Raconter par la scène – sur Je suis la bête et La jeune Parque de Julie Delille

Philosophe et écrivain

Au Théâtre Nanterre-Amandiers, Julie Delille présente deux spectacles réalisés à sept ans de distance : Je suis la bête et La jeune Parque. L’un est blanc, l’autre est noir, l’un fait entendre un grand texte du XXe siècle, l’autre un roman contemporain, l’un respecte l’espace théâtral traditionnel, l’autre place les spectateurs dans un dispositif scénographique ad hoc. Deux spectacles contraires mais dans lesquels on retrouve la même idée fondamentale. Celle qui veut que le théâtre soit une expérience sensorielle totale, un agencement minutieux de lumières, de sons, de corps et d’architectures, et qu’il faut, pour dire un texte sur scène, construire l’espace exact de son advenue.

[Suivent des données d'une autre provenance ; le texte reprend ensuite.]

(** * Invoice-to-Craftybase-CSV: the parsing core of [app.py]

    A shallow embedding of [clean], [parse_header], [parse_lines] and
    [to_craftybase_rows], together with the part of Python's [re], [str]
    and [float] behaviour those four functions rely on.

    Conventions of the embedding.
    - A Python [str] is a [string]; a character is the code point it
      carries, so the texts covered are those whose code points are below
      256.  The character tables ([\s], [\d], [\w], line boundaries,
      lower-casing) are Python's tables restricted to that range.
    - A Python [float] is a binary64 value of [SpecFloat.spec_float]
      (precision 53, [emax] 1024), with the operations of [SpecFloat].
    - A raised exception is the [Raise] case of [result]. *)

From Stdlib Require Import ZArith QArith Qround Bool List Ascii String Lia.
From Stdlib Require Import Floats.SpecFloat.
From stdpp Require Import base option gmap strings.

Local Open Scope string_scope.
Local Open Scope list_scope.
Local Open Scope Z_scope.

Au théâtre, le noir précède la représentation. Il est ce sas sensoriel qui permet au spectateur de passer d’un monde à l’autre, du quotidien à la scène, de ce que l’on voit et entend sans y prêter attention à ce qui est construit pour être l’objet d’un regard et d’une écoute. Les lumières baissent, les voix se taisent, un bref moment tout est noir et silencieux, puis le rideau s’ouvre ou bien les projecteurs inondent le plateau et le spectacle commence.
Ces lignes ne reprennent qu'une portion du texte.